**WHAT THE EXERCISE ASKS:** "Definition size_and (a" appears in one line; retype that line and all lines following it through the end of the records, with nothing left out or added.

**MATERIAL SHOWN:**
(** * Common.hpp of the concurrent memory pool: size classes, free lists, span lists

    A shallow embedding of [ConcurrentMemoryPool_CentralCache/Common.hpp].

    - [size_t] is the 64-bit unsigned type of the LP64 branch of the header
      ([unsigned long int]); a value is a [Z] in [0, 2^64) and every
      arithmetic operation is written with its wrap-around.
    - [int] is the 32-bit signed type.
    - Pointers are addresses ([Z]); [nullptr] is address 0.
    - [assert] is the one of <assert.h> without NDEBUG: a failed assertion
      aborts the program ([AssertFail]).  Dereferencing a pointer that does
      not designate an object has no defined behaviour ([Undefined]). *)

From Stdlib Require Import ZArith Lia List Bool.
From stdpp Require Import base option list gmap fin_maps.

Local Open Scope Z_scope.

(** ** Outcomes of a call *)

Inductive result (A : Type) : Type :=
| Ret (a : A)
| AssertFail
| Undefined.

Arguments Ret {A} a.
Arguments AssertFail {A}.
Arguments Undefined {A}.

#[export] Instance result_ret : MRet result := fun A a => Ret a.

#[export] Instance result_bind : MBind result := fun A B k r =>
  match r with
  | Ret a => k a
  | AssertFail => AssertFail
  | Undefined => Undefined
  end.

(** [assert(b)] *)
Definition assert (b : bool) : result unit :=
  if b then Ret tt else AssertFail.

(** ** Machine integers *)

Definition size_bits : Z := 64.
Definition int_bits : Z := 32.

(** Reduction of a mathematical integer to [size_t]. *)
Definition to_size (z : Z) : Z := z mod 2 ^ size_bits.

(** Conversion to [int] (two's complement). *)
Definition to_int (z : Z) : Z :=
  (z + 2 ^ (int_bits - 1)) mod 2 ^ int_bits - 2 ^ (int_bits - 1).

Definition size_add (a b : Z) : Z := to_size (a + b).
Definition size_sub (a b : Z) : Z := to_size (a - b).
Definition size_not (a : Z) : Z := to_size (Z.lnot a).
Definition size_and (a b : Z) : Z := Z.land a b.
Definition size_shr (a n : Z) : Z := Z.shiftr a n.
Definition size_div (a b : Z) : Z := a / b.
(** [1 << n] on [int] *)
Definition int_shl (a n : Z) : Z := to_int (Z.shiftl a n).

Definition MAX_BYTES : Z := 256 * 1024.
Definition NFREELIST : Z := 208.

(** ** SizeClass *)

(** [(bytes + alignNum - 1) & ~(alignNum - 1)] *)
Definition _RoundUp (bytes alignNum : Z) : Z :=
  size_and (size_sub (size_add bytes alignNum) 1)
           (size_not (size_sub alignNum 1)).

Definition RoundUp (size : Z) : result Z :=
  if size <=? 128 then Ret (_RoundUp size 8)
  else if size <=? 1024 then Ret (_RoundUp size 16)
  else if size <=? 8 * 1024 then Ret (_RoundUp size 128)
  else if size <=? 64 * 1024 then Ret (_RoundUp size 1024)
  else if size <=? 256 * 1024 then Ret (_RoundUp size (8 * 1024))
  else assert false ;; Ret (to_size (-1)).

(** [(bytes + (1 << align_shift) - 1) >> align_shift - 1]: in C++ the
    binary [-] binds tighter than [>>], so the shift amount is
    [align_shift - 1] and nothing is subtracted from the quotient. *)
Definition _Index (bytes align_shift : Z) : Z :=
  size_shr (size_sub (size_add bytes (to_size (int_shl 1 align_shift))) 1)
           (size_sub align_shift 1).

Definition group_array : list Z := [16; 56; 56; 56].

**SOLUTION TO THE EXERCISE:**
Definition size_and (a b : Z) : Z := Z.land a b.
Definition size_shr (a n : Z) : Z := Z.shiftr a n.
Definition size_div (a b : Z) : Z := a / b.
(** [1 << n] on [int] *)
Definition int_shl (a n : Z) : Z := to_int (Z.shiftl a n).

Definition MAX_BYTES : Z := 256 * 1024.
Definition NFREELIST : Z := 208.

(** ** SizeClass *)

(** [(bytes + alignNum - 1) & ~(alignNum - 1)] *)
Definition _RoundUp (bytes alignNum : Z) : Z :=
  size_and (size_sub (size_add bytes alignNum) 1)
           (size_not (size_sub alignNum 1)).

Definition RoundUp (size : Z) : result Z :=
  if size <=? 128 then Ret (_RoundUp size 8)
  else if size <=? 1024 then Ret (_RoundUp size 16)
  else if size <=? 8 * 1024 then Ret (_RoundUp size 128)
  else if size <=? 64 * 1024 then Ret (_RoundUp size 1024)
  else if size <=? 256 * 1024 then Ret (_RoundUp size (8 * 1024))
  else assert false ;; Ret (to_size (-1)).

(** [(bytes + (1 << align_shift) - 1) >> align_shift - 1]: in C++ the
    binary [-] binds tighter than [>>], so the shift amount is
    [align_shift - 1] and nothing is subtracted from the quotient. *)
Definition _Index (bytes align_shift : Z) : Z :=
  size_shr (size_sub (size_add bytes (to_size (int_shl 1 align_shift))) 1)
           (size_sub align_shift 1).

Definition group_array : list Z := [16; 56; 56; 56].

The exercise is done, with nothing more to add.